◆ About this exercise
From the material below, copy every line in which the word "match" occurs.

◆ Data excerpts

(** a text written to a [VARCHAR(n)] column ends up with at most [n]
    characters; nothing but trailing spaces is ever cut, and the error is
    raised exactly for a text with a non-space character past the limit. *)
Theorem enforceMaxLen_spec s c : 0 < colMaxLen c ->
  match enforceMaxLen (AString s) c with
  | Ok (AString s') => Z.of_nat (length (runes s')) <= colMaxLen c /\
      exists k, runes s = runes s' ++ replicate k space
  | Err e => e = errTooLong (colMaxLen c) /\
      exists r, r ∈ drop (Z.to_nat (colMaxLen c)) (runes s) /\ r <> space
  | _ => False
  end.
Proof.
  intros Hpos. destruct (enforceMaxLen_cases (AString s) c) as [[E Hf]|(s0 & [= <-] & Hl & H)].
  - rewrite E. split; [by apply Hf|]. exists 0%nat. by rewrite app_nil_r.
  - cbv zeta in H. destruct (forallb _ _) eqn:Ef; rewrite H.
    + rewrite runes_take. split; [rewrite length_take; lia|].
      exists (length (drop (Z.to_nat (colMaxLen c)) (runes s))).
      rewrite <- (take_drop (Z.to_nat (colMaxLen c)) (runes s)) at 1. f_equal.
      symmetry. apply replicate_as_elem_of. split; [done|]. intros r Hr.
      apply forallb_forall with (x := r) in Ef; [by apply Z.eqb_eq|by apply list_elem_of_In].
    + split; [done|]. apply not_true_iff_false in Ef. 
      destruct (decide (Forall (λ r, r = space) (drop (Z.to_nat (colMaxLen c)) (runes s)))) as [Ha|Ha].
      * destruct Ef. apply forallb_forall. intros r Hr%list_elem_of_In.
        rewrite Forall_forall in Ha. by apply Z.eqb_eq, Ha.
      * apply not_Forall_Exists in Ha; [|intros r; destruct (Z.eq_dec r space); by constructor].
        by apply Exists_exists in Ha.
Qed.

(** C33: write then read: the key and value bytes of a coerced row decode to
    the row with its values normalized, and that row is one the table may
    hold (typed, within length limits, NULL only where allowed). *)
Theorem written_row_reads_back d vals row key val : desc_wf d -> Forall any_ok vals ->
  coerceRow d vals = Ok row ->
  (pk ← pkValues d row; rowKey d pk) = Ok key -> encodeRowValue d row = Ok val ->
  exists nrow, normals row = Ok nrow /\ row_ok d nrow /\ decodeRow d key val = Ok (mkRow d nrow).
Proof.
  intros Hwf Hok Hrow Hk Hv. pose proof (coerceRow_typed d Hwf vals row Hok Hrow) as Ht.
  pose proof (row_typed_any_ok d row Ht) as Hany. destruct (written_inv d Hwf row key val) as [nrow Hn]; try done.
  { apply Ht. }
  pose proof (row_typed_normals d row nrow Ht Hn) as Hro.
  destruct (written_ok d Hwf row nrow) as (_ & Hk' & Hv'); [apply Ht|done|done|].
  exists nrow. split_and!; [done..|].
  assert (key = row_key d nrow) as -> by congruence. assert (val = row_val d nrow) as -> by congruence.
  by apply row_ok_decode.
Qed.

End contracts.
---
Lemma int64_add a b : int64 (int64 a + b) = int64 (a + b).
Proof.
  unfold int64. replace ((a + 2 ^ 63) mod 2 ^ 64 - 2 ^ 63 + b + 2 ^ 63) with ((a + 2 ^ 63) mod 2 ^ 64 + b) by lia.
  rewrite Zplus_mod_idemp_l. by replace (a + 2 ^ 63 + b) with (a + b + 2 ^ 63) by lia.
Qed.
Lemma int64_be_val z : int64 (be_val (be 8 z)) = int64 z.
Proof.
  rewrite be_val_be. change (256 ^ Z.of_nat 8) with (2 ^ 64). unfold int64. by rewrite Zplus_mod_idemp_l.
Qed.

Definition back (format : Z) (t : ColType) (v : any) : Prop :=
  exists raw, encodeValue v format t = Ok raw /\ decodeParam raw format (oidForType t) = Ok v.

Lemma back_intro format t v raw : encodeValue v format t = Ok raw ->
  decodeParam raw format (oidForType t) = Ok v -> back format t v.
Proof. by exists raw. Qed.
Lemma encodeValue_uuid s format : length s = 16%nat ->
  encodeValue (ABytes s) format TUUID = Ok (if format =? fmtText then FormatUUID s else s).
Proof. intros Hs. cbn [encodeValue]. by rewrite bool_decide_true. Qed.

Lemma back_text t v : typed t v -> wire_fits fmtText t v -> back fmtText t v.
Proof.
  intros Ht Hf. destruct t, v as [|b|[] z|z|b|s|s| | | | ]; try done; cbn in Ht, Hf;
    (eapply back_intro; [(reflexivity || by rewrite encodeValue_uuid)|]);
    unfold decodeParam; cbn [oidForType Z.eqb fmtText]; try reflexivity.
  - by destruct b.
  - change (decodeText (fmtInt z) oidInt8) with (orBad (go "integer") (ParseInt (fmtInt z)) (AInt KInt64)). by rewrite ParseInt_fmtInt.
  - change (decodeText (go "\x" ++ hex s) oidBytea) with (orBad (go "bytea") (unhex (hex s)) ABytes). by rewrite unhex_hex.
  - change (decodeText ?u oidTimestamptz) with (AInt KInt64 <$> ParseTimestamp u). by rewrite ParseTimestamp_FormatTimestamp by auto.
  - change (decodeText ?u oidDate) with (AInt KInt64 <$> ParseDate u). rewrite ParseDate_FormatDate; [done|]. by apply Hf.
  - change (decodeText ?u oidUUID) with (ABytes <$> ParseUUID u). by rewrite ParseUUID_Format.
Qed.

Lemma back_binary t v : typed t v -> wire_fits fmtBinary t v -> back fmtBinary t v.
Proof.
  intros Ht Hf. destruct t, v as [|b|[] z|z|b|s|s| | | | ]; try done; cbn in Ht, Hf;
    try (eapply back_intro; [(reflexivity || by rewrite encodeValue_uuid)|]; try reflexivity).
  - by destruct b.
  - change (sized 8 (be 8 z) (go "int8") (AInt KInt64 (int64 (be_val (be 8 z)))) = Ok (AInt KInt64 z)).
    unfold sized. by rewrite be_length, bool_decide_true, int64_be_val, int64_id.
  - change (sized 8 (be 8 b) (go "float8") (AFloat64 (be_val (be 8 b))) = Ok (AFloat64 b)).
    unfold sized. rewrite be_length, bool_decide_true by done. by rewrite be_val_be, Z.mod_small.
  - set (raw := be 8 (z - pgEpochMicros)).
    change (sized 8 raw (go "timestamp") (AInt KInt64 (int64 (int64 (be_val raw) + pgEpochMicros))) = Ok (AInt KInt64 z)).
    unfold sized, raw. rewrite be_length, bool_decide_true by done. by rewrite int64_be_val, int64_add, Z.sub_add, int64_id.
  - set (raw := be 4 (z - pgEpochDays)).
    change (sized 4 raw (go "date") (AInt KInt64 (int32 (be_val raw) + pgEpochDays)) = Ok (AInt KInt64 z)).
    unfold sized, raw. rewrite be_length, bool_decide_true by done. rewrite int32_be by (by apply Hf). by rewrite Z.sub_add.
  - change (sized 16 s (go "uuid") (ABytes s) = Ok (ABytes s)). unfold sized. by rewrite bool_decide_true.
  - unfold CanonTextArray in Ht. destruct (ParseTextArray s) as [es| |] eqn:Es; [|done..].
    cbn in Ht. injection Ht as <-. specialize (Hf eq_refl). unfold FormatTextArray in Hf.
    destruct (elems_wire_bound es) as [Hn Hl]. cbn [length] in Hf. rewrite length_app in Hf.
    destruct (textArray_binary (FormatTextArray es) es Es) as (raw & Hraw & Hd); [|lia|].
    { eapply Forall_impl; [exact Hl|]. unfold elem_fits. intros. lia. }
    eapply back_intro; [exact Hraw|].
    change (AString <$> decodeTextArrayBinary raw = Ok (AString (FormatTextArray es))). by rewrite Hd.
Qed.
--
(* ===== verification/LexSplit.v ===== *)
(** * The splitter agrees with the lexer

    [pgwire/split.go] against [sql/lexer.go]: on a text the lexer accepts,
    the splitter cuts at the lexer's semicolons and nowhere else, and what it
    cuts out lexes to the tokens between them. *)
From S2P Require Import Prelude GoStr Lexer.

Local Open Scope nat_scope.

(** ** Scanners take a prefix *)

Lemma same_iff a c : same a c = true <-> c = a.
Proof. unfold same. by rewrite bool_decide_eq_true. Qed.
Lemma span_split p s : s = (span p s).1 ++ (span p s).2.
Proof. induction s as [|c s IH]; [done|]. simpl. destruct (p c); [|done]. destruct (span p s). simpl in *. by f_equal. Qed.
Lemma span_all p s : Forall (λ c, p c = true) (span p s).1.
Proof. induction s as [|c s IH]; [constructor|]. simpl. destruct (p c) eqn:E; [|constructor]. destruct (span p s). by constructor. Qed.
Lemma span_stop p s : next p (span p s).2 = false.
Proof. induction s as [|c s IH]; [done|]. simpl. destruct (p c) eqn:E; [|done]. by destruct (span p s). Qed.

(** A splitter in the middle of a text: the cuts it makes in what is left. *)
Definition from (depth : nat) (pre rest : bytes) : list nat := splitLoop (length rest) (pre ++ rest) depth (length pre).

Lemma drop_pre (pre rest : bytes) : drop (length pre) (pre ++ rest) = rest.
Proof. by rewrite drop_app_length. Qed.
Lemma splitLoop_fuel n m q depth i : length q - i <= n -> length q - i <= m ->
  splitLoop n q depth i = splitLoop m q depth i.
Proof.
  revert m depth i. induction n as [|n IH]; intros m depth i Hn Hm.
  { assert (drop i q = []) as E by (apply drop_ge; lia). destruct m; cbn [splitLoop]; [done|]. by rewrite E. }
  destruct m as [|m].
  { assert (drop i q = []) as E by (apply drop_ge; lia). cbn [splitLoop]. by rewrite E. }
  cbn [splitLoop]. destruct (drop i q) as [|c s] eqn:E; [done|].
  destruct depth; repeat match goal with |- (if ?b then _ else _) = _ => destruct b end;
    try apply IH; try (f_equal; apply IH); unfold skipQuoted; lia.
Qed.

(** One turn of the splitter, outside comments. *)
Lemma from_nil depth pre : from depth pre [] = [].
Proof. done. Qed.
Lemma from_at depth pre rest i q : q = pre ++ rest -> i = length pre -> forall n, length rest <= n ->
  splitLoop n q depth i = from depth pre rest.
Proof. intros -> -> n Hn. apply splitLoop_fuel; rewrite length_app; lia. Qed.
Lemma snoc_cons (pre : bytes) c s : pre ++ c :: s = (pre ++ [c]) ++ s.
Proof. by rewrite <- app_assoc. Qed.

◆ Your solution
  match enforceMaxLen (AString s) c with
  destruct depth; repeat match goal with |- (if ?b then _ else _) = _ => destruct b end;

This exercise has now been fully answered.